The P2X~7~ receptor has been implicated in the release of cytokines and in the induction of cell death, and is up‐regulated in a transgenic mouse model of Alzheimer's disease. Using cocultures of rat cortical neurons and microglia, we show that ATP and the more potent P2X~7~ agonist benzoylbenzoyl‐ATP (BzATP) cause neuronal cell injury. The deleterious effects of BzATP‐treated microglia were prevented by nonselective P2X antagonists (PPADS and oxidized ATP) and by the more selective P2X~7~ antagonist Brilliant Blue G. Similar concentrations of BzATP caused release of superoxide and nitric oxide from isolated microglia, and neuronal cell injury was attenuated by a superoxide dismutase mimetic and by a peroxynitrite decomposition catalyst, suggesting a role for reactive oxide species.
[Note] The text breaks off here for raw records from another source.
(** With ordered bounds [clamp] lands between them, keeps what is already
    between them, sends what is outside to the nearer bound, and a second
    application changes nothing. *)
Theorem clamp_within_bounds (n lo hi : Z) :
  lo <= hi ->
  lo <= clamp n lo hi <= hi
  /\ clamp (clamp n lo hi) lo hi = clamp n lo hi
  /\ (n <= lo -> clamp n lo hi = lo)
  /\ (hi <= n -> clamp n lo hi = hi)
  /\ (lo <= n <= hi -> clamp n lo hi = n).
Proof. unfold clamp. lia. Qed.

Lemma clamp_within_bounds_witness :
  DAY_START_MIN <= DAY_END_MIN - SNAP_MIN
  /\ clamp 2000 DAY_START_MIN (DAY_END_MIN - SNAP_MIN) = DAY_END_MIN - SNAP_MIN.
Proof.
  assert (H : DAY_START_MIN <= DAY_END_MIN - SNAP_MIN) by (vm_compute; congruence).
  split; [exact H|].
  destruct (clamp_within_bounds 2000 _ _ H) as (_ & _ & _ & Hhi & _).
  apply Hhi. vm_compute; congruence.
Defined.

Lemma minutesToLabel_div (min : Z) :
  minutesToLabel min
  = pretty (js_rem (min / 60 + 11) 12 + 1) +:+ ":"
    +:+ padStart 2 "0" (pretty (js_rem min 60)) +:+ " "
    +:+ (if min / 60 <? 12 then "AM" else "PM").
Proof.
  unfold minutesToLabel. by rewrite <- (Zdiv_Qdiv min 60).
Qed.

(** From noon on the label repeats every twelve hours: AM never comes back,
    so midnight at the end of the grid (1440) reads like noon (720). *)
Theorem minutesToLabel_pm_repeats (min : Z) :
  720 <= min -> minutesToLabel (min + 720) = minutesToLabel min.
Proof.
  intros Hmin. rewrite !minutesToLabel_div. unfold js_rem.
  replace (min + 720) with (min + 12 * 60) by lia.
  rewrite Z.div_add by lia.
  assert (12 <= min / 60) as Hh by (apply Z.div_le_lower_bound; lia).
  rewrite !Z.rem_mod_nonneg by lia.
  rewrite Z.mod_add by lia.
  replace (min / 60 + 12 + 11) with (min / 60 + 11 + 1 * 12) by lia.
  rewrite Z.mod_add by lia.
  replace (min / 60 + 12 <? 12) with false by (symmetry; apply Z.ltb_ge; lia).
  replace (min / 60 <? 12) with false by (symmetry; apply Z.ltb_ge; lia).
  reflexivity.
Qed.
Lemma post_accepts_empty_username_witness :
  ∃ (i : Z) (m : Message) (w' : world),
    messages fine_clock sort_by_created_at (post empty_username) init =
      (Ok (make_response (OneMessage (message_to_dict i m)) 201), w') ∧
    status_of (messages fine_clock sort_by_created_at
                 (post empty_username) init).1 = 201 ∧
    table init !! i = None ∧
    table w' !! i = Some m ∧
    body m = "hi" ∧
    username m = "".
Proof.
  apply (post_accepts_empty_username fine_clock sort_by_created_at init
           (post empty_username)
           (list_to_map [("body", JStr "hi"); ("username", JStr "")]) "hi").
  - reflexivity.
  - reflexivity.
  - reflexivity.
  - discriminate.
  - reflexivity.
Defined.

(** ** PATCH and DELETE /messages/<id> *)

(** The lookup comes first, whatever the method and the payload. *)
Lemma message_by_id_not_found clk (w : world) (i : Z) (req : request) :
  in_int64 i →
  table w !! i = None →
  message_by_id clk i req w =
    (Ok (make_response (Error "Message not found") 404), w).
Proof.
  intros Hrange Hi. unfold message_by_id. run_handler. rewrite Hi.
  by rewrite decide_True.
Qed.

(** An id the driver cannot bind: the lookup raises, outside any [try]. *)
Lemma message_by_id_overflow clk (w : world) (i : Z) (req : request) :
  ¬ in_int64 i →
  table w !! i = None →
  message_by_id clk i req w = (Raise OverflowError, w).
Proof.
  intros Hrange Hi. unfold message_by_id. run_handler. rewrite Hi.
  by rewrite decide_False.
Qed.

Lemma patch_none_payload clk (w : world) (i : Z) (m : Message) (req : request) :
  table w !! i = Some m →
  method req = PATCH →
  json_body req = Ok JNull →
  message_by_id clk i req w = (Raise TypeError, w).
Proof.
  intros Hi Hm Hj. unfold message_by_id. run_handler.
  by rewrite Hi, Hm, Hj.
Qed.
(** No search follows another without a pause in between; [rested] says
    whether a search may come next. *)
Fixpoint paced {Train : Type} (rested : bool) (trace : list (Event Train))
    : bool :=
  match trace with
  | [] => true
  | e :: rest =>
    if is_search e then rested && paced false rest
    else paced (rested || is_pause e) rest
  end.

(** A failure the loop knows as passing: sold out, waiting list closed or
    full, backend busy. *)
Definition transient (ex : Exn) : bool :=
  match ex with
  | SRTError msg =>
    negb (str_in "정상적인 경로로 접근 부탁드립니다" msg)
    && negb (str_in "로그인 후 사용하십시오" msg)
    && any_in ["잔여석없음"; "사용자가 많아 접속이 원활하지 않습니다";
               "예약대기 접수가 마감되었습니다"; "예약대기자한도수초과"] msg
  | KorailError text =>
    any_in ["Sold out"; "잔여석없음"; "예약대기자한도수초과"] text
  | _ => false
  end.

(** None of the selected candidates of [trains] satisfies the seat
    predicate. *)
Definition empty_handed {Train : Type} `{SRTTrain Train, KorailTrain Train}
    (rail_type : string) (seat_type : SeatType) (trains : list Train)
    (selected : list nat) : Prop :=
  Forall (λ i, ∃ train, trains !! i = Some train
               ∧ _is_seat_available train seat_type rail_type = false)
         selected.

(** *** The stored options: [get_options] and [set_options] *)

(** [text.split(",")] on the UTF-8 text: the byte of the comma is never
    part of another character. *)
Fixpoint split_comma (text : string) : list string :=
  match text with
  | EmptyString => [EmptyString]
  | String c rest =>
    if Ascii.eqb c "," then EmptyString :: split_comma rest
    else match split_comma rest with
         | item :: items => String c item :: items
         | [] => [String c EmptyString]
         end
  end.

(** [",".join(items)] *)
Fixpoint join_comma (items : list string) : string :=
  match items with
  | [] => ""
  | item :: rest =>
    match rest with
    | [] => item
    | _ :: _ => item +:+ "," +:+ join_comma rest
    end
  end.

(** srtgo.py:268-270; [stored] is what
    [keyring.get_password("SRT", "options")] answers. *)
Definition get_options (stored : option string) : list string :=
  let options := default "" stored in            (* [... or ""] *)
  match options with
  | EmptyString => []
  | String _ _ => split_comma options
  end.

(** srtgo.py:272-293, by the call of [keyring.set_password] it makes, if
    any: [choices] is what the checkbox prompt answers, [None] when it was
    cancelled. *)
Definition set_options (choices : option (list string))
    : option (string * string * string) :=
  match choices with
  | None => None
  | Some options => Some ("SRT", "options", join_comma options)
  end.

(** *** Looking at and cancelling what was booked: [check_reservation] *)

(** A reservation or a ticket as the rail client returns it: [str(r)],
    the attribute [paid] if the object has it, and the printed forms of
    [r.tickets]. *)
Record Booking := {
  booking_text : string;
  paid : option bool;
  tickets : list string;
}.
(** X19: a completion fetch and a definition lookup each make exactly one
    request, a POST to their handler, and change nothing else: not an
    attribute of the completer, not a process, not a file. *)
Theorem lookups_make_one_request rd self w :
  after (ComputeCandidatesInner rd self w)
  = (self,
     mkWorld (alive w) (files w) (environ w)
       (events w
        ++ [EvRequest (request_of "/list_completions" rd "POST" self)])
       (network w))
  ∧ after (_GoToDefinition rd self w)
    = (self,
       mkWorld (alive w) (files w) (environ w)
         (events w
          ++ [EvRequest (request_of "/find_definition" rd "POST" self)])
         (network w))
  ∧ req_method (request_of "/list_completions" rd "POST" self)
    = list_byte_of_string "POST"
  ∧ req_method (request_of "/find_definition" rd "POST" self)
    = list_byte_of_string "POST".
Proof.
  rewrite ComputeCandidatesInner_after, GoToDefinition_after.
  rewrite !GetResponse_after. done.
Qed.

(** X20: [ServerIsReady] says [True] only when the server is running and
    [/ping], asked by a GET without a body, was answered with a status
    outside the error range and either no content or a JSON body. *)
Theorem ServerIsReady_true_means_answered self w :
  fst (fst (ServerIsReady self w)) = Return true →
  fst (fst (ServerIsRunning self w)) = Return true
  ∧ req_method (request_of "/ping" None "GET" self)
    = list_byte_of_string "GET"
  ∧ req_data (request_of "/ping" None "GET" self) = []
  ∧ ∃ status body,
      network w (events w) (request_of "/ping" None "GET" self)
      = NetResponse status body
      ∧ (400 <=? status) && (status <? 600) = false
      ∧ (status = no_content ∨ is_Some body).
Proof.
  unfold ServerIsReady. run. rewrite ServerIsRunning_run. cbn [fst].
  destruct (truthy_str (_racerd_host self) && _); cbn [negb]; [| done].
  rewrite GetResponse_requests. cbn zeta. intros Hready.
  split_and!; try done.
  destruct (network w _ _) as [e | status body].
  { by destruct (issubclass _ _). }
  exists status, body. split; [done |].
  destruct ((400 <=? status) && (status <? 600)).
  { by destruct (issubclass _ _). }
  split; [done |].
  destruct (status =? no_content) eqn:Hstatus.
  { left. by apply Z.eqb_eq. }
  right. destruct body; [eauto |]. by destruct (issubclass _ _).
Qed.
Cocultures composed of wild‐type cortical neurons, and microglia from P2X~7~ receptor‐deficient mice failed to exhibit neuronal cell injury in the presence of BzATP, but retained sensitivity to injury when microglia were derived from genotypically matched normal (P2X~7~^+/+^ mice), thereby establishing P2X~7~ involvement in the injury process. P2X~7~ receptor activation on microglia thus appears necessary for microglial‐mediated injury of neurons, and proposes that targeting P2X~7~ receptors may constitute a novel approach for the treatment of acute and chronic neurodegenerative disorders where a microglial component is evident. © 2006 Wiley‐Liss, Inc.